The speaker performs a kind of reactionary nonchalance in stanza 8, with the brashness of the imperative mood (‘Fuck the world!’). The linguistic device of chiasmus, repetition with inversion of the word-initial sounds, draws ‘Fuck the world!’ and ‘we fucked’ into a syntactic parallel. This device draws out the disturbing brutality of ‘fuck’ as a verb here, meaning that to fuck someone can be a little too close to fucking up someone. In stanzas 9 and 10 the speaker’s guilt in the wake of abortifacents returns to the feminised violence of sewing, occupying the paradox of a malevolent emptiness, a nothingness that won’t stop growing: ‘I cowered before guilt, / and its threat of emptiness / that gaped at me / like a hole in my stocking, / widening, widening.’
The representation of the violence done to and by women’s bodies in pregnancy, miscarriage and abortion has a long history in women’s art, including in the work of pioneering women’s autobiographical Confessional poets Anne Sexton and Sylvia Plath, and it is Plath’s work in particular that Late draws on in this poem. Late’s ‘Your mouth is a wound / I want to stitch up’ echoes Plath’s ‘Blood, let blood be spilt; / Meat must glut his mouth’s raw wound’ from the poem ‘Pursuit.’ So too does the stick of pins echo Plath’s ‘My Japanese silks, desperate butterflies / May be pinned any minute, anesthetized’ from the poem ‘Kindness.’ Late’s poem is on well-worn ground depicting the visceral and emotional gore of lost, aborted pregnancy. In this Late stands alongside contemporary peers such as emerging cultural critic and essayist Leslie Jameson, whose 2014 essays ‘Grand Unified Theory of Female Pain,’ and ‘The Empathy Exams,’ republished in her 2014 collection of the same name, grapple with the inheritance of the aesthetic traditions of women’s Confessional poetry, and with questions of women’s subjectivity and suffering. Depicting women’s embodied pain is always intensely personal, and yet almost a cliché in its frequency and banality, a structural consequence of markedness in an intensely misogynistic world.
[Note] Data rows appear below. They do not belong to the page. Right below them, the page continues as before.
(** C21. Loading a configuration whose columns have types that are printed, flags that fit and indexable lengths
    always ends without reading what it must not, and says exactly: create the database, then for each table create
    it with its key and describe each other column in order, adding and indexing those that have no row; it stops at
    the first refusal.  When it returns true every column of every table is there. *)
Theorem load_makes_columns answer config s :
  Forall table_ok (tables_info config) ->
  exists ok s' l, load answer config s = Some (ok, s') /\ ls_sent s' = ls_sent s ++ l /\ load_run config ok l /\
    (ok = true -> forall t f, t ∈ tables_info config -> f ∈ other_columns t -> column_made l (ti_name t) f).
Proof.
  intros Ht.
  assert (Hload : exists ok s' l, load answer config s = Some (ok, s') /\ ls_sent s' = ls_sent s ++ l /\ load_run config ok l).
  { unfold load, create_db. match goal with |- context [ask _ _ _ ?t ?st] => destruct (ask_effect answer MAX_BUFFER_SIZE t st) as (o & r & ->) end.
    destruct (answered o) eqn:Eo; cbn [negb].
    - match goal with |- context [load_tables _ _ ?st] => destruct (load_tables_run answer _ st Ht) as (ok & s' & l & -> & El & Hr) end.
      exists ok, s', ((database_event config, o) :: l). split; [done|]. split; [rewrite El; cbn [ls_sent]; by rewrite <- app_assoc|by constructor].
    - eexists _, _, _. split; [done|]. split; [done|]. destruct o; try done. constructor. }
  destruct Hload as (ok & s' & l & E1 & E2 & Hr). exists ok, s', l. split; [done|]. split; [done|]. split; [done|]. intros -> t f Hin Hf.
  inversion Hr as [|o ok l0 Ho Hall]; subst. destruct (run_all_each _ _ _ _ Hall eq_refl t Hin) as (lt & Hrt & Hlt). inversion Hrt as [|o1 ok1 l1 Ho1 Hall1]; subst.
  destruct (run_all_each _ _ _ _ Hall1 eq_refl f Hf) as (lf & Hrf & Hlf). apply column_run_made in Hrf.
  eapply column_made_weaken; [|exact Hrf]. intros x Hx. right. apply Hlt. right. by apply Hlf.
Qed.

(** ** An example *)

Definition example_account : MysqlTableInfo := mkTableInfo (chars "t_account") 0 (chars "id") [
  mkFieldInfo (chars "id") MYSQL_FIELD_TYPE_INT 0 0 (MYSQL_TABLE_CREATE_AUTOINCREMENT + MYSQL_TABLE_CREATE_UNSIGNED + MYSQL_TABLE_CREATE_NOT_NULL);
  mkFieldInfo (chars "account") MYSQL_FIELD_TYPE_VARCHAR 32 1 MYSQL_TABLE_CREATE_NOT_NULL;
  mkFieldInfo (chars "create_time") MYSQL_FIELD_TYPE_TIMESTAMP 0 0 (MYSQL_TABLE_CREATE_NOT_NULL + MYSQL_TABLE_CREATE_DEFAULT)] MYSQL_ENGINE_INNODB.
Definition example_database : MysqlDatabaseConfig := mkDatabaseConfig (chars "jmy_game") [example_account].
(** The database has the table with its key only. *)
Definition example_answers (i : nat) : Outcome Z := match i with 2%nat | 5%nat => oc_rows 0 | _ => oc_done end.

Lemma load_makes_columns_witness : exists s', load example_answers example_database (mkLoader [] Result_new []) = Some (true, s') /\
  (fst <$> ls_sent s') = [
    chars "CREATE DATABASE IF NOT EXISTS jmy_game";
    chars "CREATE TABLE IF NOT EXISTS `t_account` (`id` INT(11)  UNSIGNED AUTO_INCREMENT NOT NULL, primary key(`id`)) ENGINE=InnoDB";
    chars "DESCRIBE t_account account"; chars "ALTER TABLE `t_account` ADD COLUMN `account` VARCHAR(32)  NOT NULL";
    chars "ALTER TABLE `t_account` ADD INDEX account_index (`account`(32))";
    chars "DESCRIBE t_account create_time"; chars "ALTER TABLE `t_account` ADD COLUMN `create_time` TIMESTAMP  NOT NULL DEFAULT CURRENT_TIMESTAMP"] /\
  column_made (ls_sent s') (chars "t_account") (mkFieldInfo (chars "account") MYSQL_FIELD_TYPE_VARCHAR 32 1 MYSQL_TABLE_CREATE_NOT_NULL).
Proof.
  assert (Hc : Forall column_ok (fields_info example_account)).
  { repeat constructor; try (intros [x Hx]; discriminate Hx). intros _. apply Z.leb_le. vm_compute. reflexivity. }
  assert (Ht : Forall table_ok (tables_info example_database)).
  { apply Forall_singleton. split; [|exact Hc]. split; [done|]. eexists. split; reflexivity. }
  destruct (load_makes_columns example_answers example_database (mkLoader [] Result_new []) Ht) as (ok & s' & l & E & El & _ & Hmade).
  assert (Hok : option_map fst (load example_answers example_database (mkLoader [] Result_new [])) = Some true) by (vm_compute; reflexivity).
  assert (Hs : option_map (fun r => fst <$> ls_sent (snd r)) (load example_answers example_database (mkLoader [] Result_new [])) = Some (fst <$> ls_sent s')) by (by rewrite E).
  rewrite E in Hok. apply (inj Some) in Hok. cbn [fst] in Hok. subst ok. exists s'. split; [exact E|]. split.
  - apply (inj Some). rewrite <- Hs. vm_compute. reflexivity.
  - rewrite El. apply (Hmade eq_refl example_account); [by left|]. by left.
Defined.
Record GateConfig : Type := mkGateConfig {
  name : text;
  id : Z;
  ip : text;
  port : Z;
  max_conn : Z;
  enable_reconnect : bool;
  listen_game_ip : text;
  listen_game_port : Z;
  listen_game_max_conn : Z;
  listen_game_enable_reconnect : bool;
  connect_config_ip : text;
  connect_config_port : Z;
  connect_config_enable_reconnect : bool;
  log_conf_path : text;
}.

Definition gate_right_type (c : GateConfig) : bool := get_server_type (id c) =? server_type_value SERVER_TYPE_GATE.

Definition gate_fields : list (Field GateConfig) := [
  required "server_name" KString (fun v c => c <| name := v |>) any;
  required "server_id" KInt (fun v c => c <| id := v |>) gate_right_type;
  required "server_ip" KString (fun v c => c <| ip := v |>) any;
  required "server_port" KInt (fun v c => c <| port := u16 v |>) any;
  required "max_conn" KInt (fun v c => c <| max_conn := v |>) any;
  required "enable_reconnect" KBool (fun v c => c <| enable_reconnect := v |>) any;
  required "listen_game_ip" KString (fun v c => c <| listen_game_ip := v |>) any;
  required "listen_game_port" KInt (fun v c => c <| listen_game_port := u16 v |>) any;
  required "listen_game_max_conn" KInt (fun v c => c <| listen_game_max_conn := v |>) any;
  required "connect_config_ip" KString (fun v c => c <| connect_config_ip := v |>) any;
  required "connect_config_port" KInt (fun v c => c <| connect_config_port := u16 v |>) any;
  required "connect_config_enable_reconnect" KBool (fun v c => c <| connect_config_enable_reconnect := v |>) any;
  lenient "log_conf_path" KString (fun v c => c <| log_conf_path := v |>)
].

Definition gate_loadJson `{Files} : text -> Loader GateConfig -> option (bool * Loader GateConfig) := load_fields gate_fields.

(** [clear] does nothing. *)
Definition gate_reload `{Files} (ld : Loader GateConfig) : option (bool * Loader GateConfig) := gate_loadJson (jsonpath_ ld) ld.

End GateFile.

(** ** [login_server/config_loader.*] *)
Module LoginFile.

Record LoginConfig : Type := mkLoginConfig {
  name : text;
  id : Z;
  ip : text;
  port : Z;
  max_conn : Z;
  enable_reconnect : bool;
  listen_gate_ip : text;
  listen_gate_port : Z;
  listen_gate_max_conn : Z;
  listen_gate_enable_reconnect : bool;
  connect_config_ip : text;
  connect_config_port : Z;
  connect_config_enable_reconnect : bool;
  log_conf_path : text;
}.
Definition gen_member (f : FieldInfo) : Gen :=
  if is_field_time_type (field_type f) then emit ([], []) else
  match get_field_type_str f with None => gen_fail | Some ft =>
  emit (L"  " ++ ft ++ L" " ++ fi_name f ++ L";" ++ endl, []) end.
Definition gen_state_member (f : FieldInfo) : text :=
  if is_field_time_type (field_type f) then [] else
  L"  MysqlTableFieldValueState " ++ fi_name f ++ L"_state;" ++ endl.

Definition gen_class (tf : TableInfo * list FieldInfo) : Gen :=
  let '(t, fields) := tf in
  emit (
    endl ++
    L"class " ++ ti_name t ++ L" {" ++ endl ++
    L"public:" ++ endl, []) ;;;
  emit (gen_struct_constructor_func t fields) ;;;
  gen_each gen_accessors fields ;;;
  emit (gen_struct_insert_func t fields) ;;;
  emit (gen_struct_update_func t fields) ;;;
  emit (gen_struct_delete_func t) ;;;
  emit (endl ++ L"private:" ++ endl, []) ;;;
  gen_each gen_member fields ;;;
  emit (concat (gen_state_member <$> fields) ++ L"};" ++ endl ++ endl, []).

(** ** [gen_db_tables_manager] *)

(** The type and the name of the member for a table.  A null pointer that is added to a string is undefined behaviour;
    so is the first of two types of the user, since the second is put into the same static string. *)
Definition table_member (tf : TableInfo * list FieldInfo) : option (option (text * text)) :=
  let '(t, fields) := tf in
  let mem := ti_name t ++ L"_table" in
  match select_keys_info t with
  | [k] =>
    if word_is (sk_result_type k) "single" || bool_decide (sk_result_type k = []) then
      key ← get_field_type_str_of fields (sk_key k);
      Some (Some (L"mysql_records_manager<" ++ ti_name t ++ L", " ++ key ++ L">", mem))
    else if word_is (sk_result_type k) "multi" then
      let key := get_field_type_str_of fields (sk_key k) in
      sub_key ← get_field_type_str_of fields (sk_result_key k);
      match key with
      | None => Some (Some (L"mysql_records_manager<" ++ ti_name t ++ L", " ++ sub_key ++ L">", mem))
      | Some key =>
        if user_defined_type fields (sk_key k) && user_defined_type fields (sk_result_key k) then None else
        Some (Some (L"mysql_records_manager_map<" ++ ti_name t ++ L", " ++ key ++ L", " ++ sub_key ++ L">", mem))
      end
    else Some None
  | [k; k2] =>
    if negb (word_is (sk_result_type k) "single") || negb (word_is (sk_result_type k2) "single") then Some None else
    key ← get_field_type_str_of fields (sk_key k);
    key2 ← get_field_type_str_of fields (sk_key k2);
    Some (Some (L"mysql_records_manager2<" ++ ti_name t ++ L", " ++ key ++ L", " ++ key2 ++ L">", mem))
  | _ => Some None
  end.
(* ===== verification/DbGenFunc.v ===== *)
(** * The database generator: functions ([generate_func_file] of [db_generator/db_config_parser.cpp])

    For every table and every key by which it is selected, a function that sends the select and a function that puts
    its result into the class of the table; and the program as a whole. *)
From S2P Require Import Prelude Text Json ServerFiles DbGenConfig DbGenStruct.
From Stdlib Require Import ZArith Lia String Ascii.
From stdpp Require Import base option list.
Local Open Scope Z_scope.

Definition MYSQL_MAX_KEYS_COUNT : nat := 3.

(** The parameter for a key.  It is written into a static buffer of 32 characters: every call overwrites the result of
    the last one. *)
Definition get_field_format_for_func (fields : list FieldInfo) (field_name : text) : option text :=
  match find_field fields field_name with
  | None => None
  | Some f =>
    let unsigned := contains (L"unsigned") (create_flags f) in
    let s := field_type f in
    if word_is s "tinyint" || word_is s "smallint" || word_is s "mediumint" || word_is s "int"
    then Some (snprintf 32 ((if unsigned then L"unsigned int " else L"int ") ++ field_name))
    else if word_is s "bigint" then Some (snprintf 32 ((if unsigned then L"uint64_t " else L"int64_t ") ++ field_name))
    else if contains (L"text") s || word_is s "char" || word_is s "varchar"
    then Some (snprintf 32 (L"const std::string& " ++ field_name))
    else None
  end.

(** The loop over the keys: the number of keys that count, and the content of the static buffer, to which all the
    pointers of [ff] point; an empty key makes the number 0.  [None] is [return false]. *)
Fixpoint select_keys_loop (fields : list FieldInfo) (ks : nat) (buf : text) (keys : list text) : option (nat * text) :=
  match keys with
  | [] => Some (ks, buf)
  | key :: keys =>
    match key with
    | [] => Some (O, buf)
    | _ => buf ← get_field_format_for_func fields key; select_keys_loop fields ks buf keys
    end
  end.

Definition select_title (t : TableInfo) (ks : nat) (param : text) (keys : list text) : text :=
  match ks, keys with
  | 1%nat, [k0] =>
    L"bool db_select_" ++ ti_name t ++ L"_fields_by_" ++ k0 ++ L"(" ++ param ++
    L", mysql_cmd_callback_func get_result_func/*, void* param, long param_l*/)"
  | 2%nat, [k0; k1] =>
    L"bool db_select_" ++ ti_name t ++ L"_fields_by_" ++ k0 ++ L"_and_" ++ k1 ++ L"(" ++ param ++
    L", mysql_cmd_callback_func get_result_func/*, void* param, long param_l*/)"
  | 3%nat, [k0; k1; k2] =>
    L"bool db_select_" ++ ti_name t ++ L"_fields_by_" ++ k0 ++ L"_and_" ++ k1 ++ L"_and_" ++ L"(" ++ param ++
    L", mysql_cmd_callback_func get_result_func/*, void* param, long param_l*/)"
  | _, _ =>
    L"bool db_select_" ++ ti_name t ++ L"_fields" ++
    L"(mysql_cmd_callback_func get_result_func/*, void* param, long param_l*/)"
  end.

Definition select_arguments (ks : nat) (keys : list text) : text :=
  match ks, keys with
  | 1%nat, [k0] => L", " ++ quote ++ k0 ++ quote ++ L", " ++ k0
  | 2%nat, [k0; k1] => L", " ++ quote ++ k0 ++ quote ++ L", " ++ k0 ++ L", " ++ quote ++ k1 ++ quote ++ L", " ++ k1
  | 3%nat, [k0; k1; k2] =>
    L", " ++ quote ++ k0 ++ quote ++ L", " ++ k0 ++ L", " ++ quote ++ k1 ++ quote ++ L", " ++ k1 ++ L", " ++ quote ++
    k2 ++ quote ++ L", " ++ k2
  | _, _ => []
  end.

(** The fields that a select asks for, in the order of the table. *)
Definition gen_select_field (f : FieldInfo) : text :=
  if can_select_field_type (field_type f) then L"    " ++ quote ++ fi_name f ++ quote ++ L"," ++ endl else [].

(** The function around the names of the fields. *)
Definition select_head (title : text) : text :=
  title ++ L" {" ++ endl ++
  L"  static const char* s_sel_fields[] = { " ++ endl.
Definition select_tail (t : TableInfo) (ks : nat) (keys : list text) : text :=
  L"  };" ++ endl ++
  L"  if (!DB_MGR.selectRecord(" ++ quote ++ ti_name t ++ quote ++
  select_arguments ks keys ++
  L", s_sel_fields, sizeof(s_sel_fields)/sizeof(s_sel_fields[0]), get_result_func/*, param, param_l*/)) {" ++ endl ++
  L"    return false;" ++ endl ++
  L"  }" ++ endl ++
  L"  return true;" ++ endl ++
  L"}" ++ endl ++
  endl.

Definition gen_select_record_func (t : TableInfo) (fields : list FieldInfo) (k : SelKeyInfo) : Gen :=
  let keys := boost_split 38 (sk_key k) in
  if (MYSQL_MAX_KEYS_COUNT <? length keys)%nat then gen_fail else
  match select_keys_loop fields (length keys) [] keys with
  | None => gen_fail
  | Some (ks, param) =>
    let title := select_title t ks param keys in
    emit (title ++ L";" ++ endl, select_head title ++ concat (gen_select_field <$> fields) ++ select_tail t ks keys)
  end.

(** ** [gen_get_result_of_select_record_func] *)

(** The lines are indented once more inside the loop over the rows. *)
Definition indent (multi : bool) : text := if multi then L"  " else [].

(** The statements that read the column [m] as a number or a string: through a variable when the field is the key of
    the result. *)
Definition gen_read_value (multi is_key : bool) (name decl value : text) : text :=
  (if is_key then indent multi ++ L"  " ++ decl ++ endl else []) ++
  indent multi ++
  (if is_key then L"  data->init_" ++ name ++ L"(d);" ++ endl else L"  data->init_" ++ name ++ L"(" ++ value ++ L");" ++ endl).

Definition gen_read_message (multi : bool) (f : FieldInfo) (user_define : text) (m : Z) : text :=
  indent multi ++
  L"  if (!data->get_mutable_" ++ fi_name f ++ L"().ParseFromArray(row[" ++ print_signed m ++ L"], row_len[" ++
  print_signed m ++ L"])) {" ++ endl ++
  indent multi ++ L"    LogError(" ++ quote ++ L"user define " ++ user_define ++ L" parse failed" ++ quote ++ L");" ++ endl ++
  indent multi ++ L"    return -1;" ++ endl ++
  indent multi ++ L"  }" ++ endl.

Definition gen_row_lengths (multi : bool) : text :=
  indent multi ++ L"  const unsigned long* row_len = res.row_lengths();" ++ endl.

(** What is written for a field that is selected, as column [m]; and whether the lengths of the columns are known. *)
Definition gen_read_field (k : SelKeyInfo) (f : FieldInfo) (m : Z) (has_blob : bool) : Gen * bool :=
  let s := field_type f in
  let multi := word_is (sk_result_type k) "multi" in
  let is_key := bool_decide (sk_result_key k = fi_name f) in
  let unsigned := contains (L"unsigned") (create_flags f) in
  let row := L"row[" ++ print_signed m ++ L"]" in
  let insert := if is_key && multi then L"    result_list.insert_new(d, data);" ++ endl else [] in
  let value decl v := (emit ([], gen_read_value multi is_key (fi_name f) (decl ++ v ++ L";") v ++ insert), has_blob) in
  if word_is s "tinyint" || word_is s "smallint" || word_is s "mediumint" || word_is s "int" then
    if unsigned then value (L"unsigned int d = ") (L"(unsigned int)std::strtoul(" ++ row ++ L", nullptr, 10)")
    else value (L"int d = ") (L"std::atoi(" ++ row ++ L")")
  else if word_is s "bigint" then
    if unsigned then value (L"uint64_t d = ") (L"(uint64_t)std::strtoull(" ++ row ++ L", nullptr, 10)")
    else value (L"int64_t d = ") (L"(int64_t)std::strtoull(" ++ row ++ L", nullptr, 10)")
  else if contains (L"blob") s || contains (L"binary") s then
    match get_blob_user_define_data s with
    | None => (gen_fail, has_blob)
    | Some user_define =>
      (emit ([], (if has_blob then [] else gen_row_lengths multi) ++ gen_read_message multi f user_define m ++ insert), true)
    end
  else if contains (L"text") s || word_is s "char" || word_is s "varchar" then value (L"string d = ") row
  else (gen_fail, has_blob).

Fixpoint gen_read_fields (k : SelKeyInfo) (fields : list FieldInfo) (m : Z) (has_blob : bool) : Gen :=
  match fields with
  | [] => emit ([], [])
  | f :: fields =>
    if can_select_field_type (field_type f)
    then let '(g, has_blob) := gen_read_field k f m has_blob in g ;;; gen_read_fields k fields (m + 1) has_blob
    else gen_read_fields k fields m has_blob
  end.

(** The title, or [Some None] for a kind of result that is refused; a key of the result without a C++ type makes a
    string from a null pointer. *)
Definition result_title (t : TableInfo) (fields : list FieldInfo) (k : SelKeyInfo) : option (option text) :=
  if bool_decide (sk_result_type k = []) || word_is (sk_result_type k) "single" then
    Some (Some (L"int db_get_result_of_select_" ++ ti_name t ++ L"_by_" ++ sk_key k ++ L"(MysqlConnector::Result& res, " ++
ti_name t ++ L"* data)"))
  else if word_is (sk_result_type k) "multi" then
    if bool_decide (sk_result_key k = []) then Some None else
    ft ← get_field_type_str_of fields (sk_result_key k);
    Some (Some (L"int db_get_result_of_select_" ++ ti_name t ++ L"(MysqlConnector::Result& res, mysql_records_manager<" ++
      ti_name t ++ L", " ++ ft ++ L">& result_list)"))
  else Some None.

(** The function around the statements that read the columns. *)
Definition result_head (t : TableInfo) (multi : bool) (title : text) : text :=
  title ++ L" {" ++ endl ++
  L"  if (res.res_err != 0) {" ++ endl ++
  L"    LogError(" ++ quote ++ L"result(%d) is not no error" ++ quote ++ L", res.res_err);" ++ endl ++
  L"    return -1;" ++ endl ++
  L"  }" ++ endl ++
  L"  if (res.num_rows()==0 || res.is_empty()) {" ++ endl ++
  L"    LogInfo(" ++ quote ++ L"result is empty" ++ quote ++ L");" ++ endl ++
  L"    return 0;" ++ endl ++
  L"  }" ++ endl ++
  L"  MYSQL_ROW row;" ++ endl ++
  (if multi then
     L"  while ((row = res.fetch()) != nullptr) {" ++ endl ++
     L"    " ++ ti_name t ++ L"* data = result_list.get_new_no_insert();" ++ endl
   else L"  row = res.fetch();" ++ endl).
Definition result_tail (multi : bool) : text :=
  (if multi then L"  }" ++ endl else []) ++
  L"  return res.num_rows();" ++ endl ++
  L"}" ++ endl ++
  endl.

Definition gen_get_result_of_select_record_func (t : TableInfo) (fields : list FieldInfo) (k : SelKeyInfo) : Gen :=
  let multi := word_is (sk_result_type k) "multi" in
  match result_title t fields k with
  | None => None
  | Some None => gen_fail
  | Some (Some title) =>
    emit (title ++ L";" ++ endl, result_head t multi title) ;;;
    gen_read_fields k fields 0 false ;;;
    emit ([], result_tail multi)
  end.

(** ** [generate_func_file] *)

Definition generate_func_file (jsonpath : text) (c : Config) (file_name : text) : Gen :=
  let name := file_name ++ L"_func.h" in
  emit (
    L"// Generated by the db_generator.  DO NOT EDIT!" ++ endl ++
    L"// source: " ++ jsonpath ++ endl ++
    L"#pragma once" ++ endl ++
    concat (gen_include <$> funcs_include_strings c) ++ endl,
    L"// Generated by the db_generator. DO NOT EDIT!" ++ endl ++
    L"// source: " ++ jsonpath ++ endl ++
    L"#include " ++ quote ++ name ++ quote ++ endl ++
    L"#include <cstdlib>" ++ endl ++
    L"#include <string>" ++ endl ++
    endl) ;;;
  gen_each (fun '(t, fields) =>
    gen_each (fun k => gen_select_record_func t fields k ;;; gen_get_result_of_select_record_func t fields k) (select_keys_info t) ;;;
    emit (endl, [])) (zip (tables c) (tables_fields c)).

(** ** [gen_insert_record_func] and [gen_update_record_func], which are not called *)

Definition gen_data_insert_value (ff : FieldInfo * text) : text :=
  let '(f, ft) := ff in
  let nv := nv_name f in
  L"  MysqlFieldNameValue<" ++ ft ++ L"> " ++ nv ++ L"(" ++ quote ++ fi_name f ++ quote ++ L", data.get_" ++
  fi_name f ++ L"()" ++ L");" ++ endl.

Definition gen_insert_record_func (t : TableInfo) (fields : list FieldInfo) : Gen :=
  let title := L"bool db_insert_" ++ ti_name t ++ L"_record(const " ++ ti_name t ++
    L"& data, mysql_cmd_callback_func get_last_insert_id_func, void* param, long param_l)" in
  emit (title ++ L";" ++ endl,
    title ++ L" {" ++ endl ++
    concat (gen_data_insert_value <$> request_fields t fields) ++
    L"  if (!DB_MGR.insertRecord(" ++ quote ++ ti_name t ++ quote ++
    L", get_last_insert_id_func, param, param_l, " ++ format_params (request_fields t fields) ++ L")) {" ++ endl ++
    L"    std::cout << " ++ quote ++ L"insert record failed" ++ quote ++ L" << std::endl;" ++ endl ++
    L"    return false;" ++ endl ++
    L"  }" ++ endl ++
    L"  return true;" ++ endl ++
    L"}" ++ endl ++
    endl).

Definition gen_data_update_value (ff : FieldInfo * text) : text :=
  let '(f, ft) := ff in
  let nv := nv_name f in
  L"  MysqlFieldNameValue<" ++ ft ++ L"> " ++ nv ++ L"(" ++ quote ++ L"data.get_" ++ fi_name f ++
  L"_state() == MYSQL_TABLE_FIELD_STATE_CHANGED?" ++ quote ++ fi_name f ++ quote ++ L":nullptr, data.get_" ++
  fi_name f ++ L"()" ++ L");" ++ endl.
Definition gen_data_update_state (ff : FieldInfo * text) : text :=
  let '(f, _) := ff in
  L"  if (data.get_" ++ fi_name f ++ L"_state() == MYSQL_TABLE_FIELD_STATE_CHANGED) {" ++ endl ++
  L"    data.set_" ++ fi_name f ++ L"_state(MYSQL_TABLE_FIELD_STATE_COMMITTING);" ++ endl ++
  L"  }" ++ endl.

(** The parts of the title and of the call for up to two keys; three are refused here. *)
Definition gen_update_record_func (t : TableInfo) (fields : list FieldInfo) (update_key : text) : Gen :=
  let keys := boost_split 38 update_key in
  if (MYSQL_MAX_KEYS_COUNT <=? length keys)%nat then gen_fail else
  let title := L"bool db_update_" ++ ti_name t ++ L"_record_by_" ++ boost_join (L"_and_") keys ++ L"(" ++ ti_name t ++ L"& data)" in
  emit (title ++ L";" ++ endl,
    title ++ L" {" ++ endl ++
    concat (gen_data_update_value <$> request_fields t fields) ++
    L"  if (!DB_MGR.updateRecord(" ++ quote ++ ti_name t ++ quote ++ L", " ++
    boost_join (L", ") ((fun key => quote ++ key ++ quote ++ L", data.get_" ++ key ++ L"()") <$> keys) ++
    L", " ++ format_params (request_fields t fields) ++ L")) {" ++ endl ++
    L"    std::cout << " ++ quote ++ L"update record failed" ++ quote ++ L" << std::endl;" ++ endl ++
    L"    return false;" ++ endl ++
    L"  }" ++ endl ++
    concat (gen_data_update_state <$> request_fields t fields) ++
    L"  return true;" ++ endl ++
    L"}" ++ endl ++
    endl).

(** ** The program *)

(** The files that were opened, with what was written to them. *)
Definition generate (jsonpath : text) (c : Config) : option (bool * list (text * text)) :=
  match after_last 47 jsonpath with
  | None => Some (false, [])
  | Some file_name =>
    let file_name := without_endings file_name in
    '(ok, d) ← generate_define_file jsonpath c;
    let files := [(file_name ++ L"_define.h", d.1)] in
    if negb ok then Some (false, files) else
    '(ok, s) ← generate_struct_file jsonpath c file_name;
    let files := files ++ [(file_name ++ L"_struct.h", s.1); (file_name ++ L"_struct.cpp", s.2)] in
    if negb ok then Some (false, files) else
    '(ok, f) ← generate_func_file jsonpath c file_name;
    Some (ok : bool, files ++ [(file_name ++ L"_func.h", f.1); (file_name ++ L"_func.cpp", f.2)])
  end.

Definition DB_STRUCT_JSON : text := L"./db_tables.json".

(** The result of [main] and the files. *)
Definition generator_main `{Files} : option (Z * list (text * text)) :=
  r ← load DB_STRUCT_JSON;
  match r with
  | None => Some (-1, [])
  | Some (c, proto) =>
    '(ok, files) ← generate DB_STRUCT_JSON c;
    Some (if ok : bool then 0 else -1, proto :: files)
  end.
What lends Late’s account its timeliness and its originality emerges in stanza 10: the speaker’s guy has the gumption to mansplain her own abortion to her by text message. Where Jamison’s narrator in the ‘The Empathy Exams’ wants her nice-guy boyfriend ‘close to her damage,’ to experience her abortion and ‘hurt in a womb he doesn’t have’ (31), Late’s speaker is more sorrowful, a hurt rebuke at the condescending ignorance of this man: ‘When you explained / the procedure to me / so calmly over text, / you dropped my heart, like a rag, / in a pool of dirty water.’ The semantic ambiguity of ‘it’ and the pregnancy connotations of ‘carrying’ in the final lines open a space for a subtle double reading: Regretful ‘I didn’t know you were carrying it [my heart]’; or barbed and sarcastic ‘I didn’t know you were carrying it [this pregnancy, its consequences].’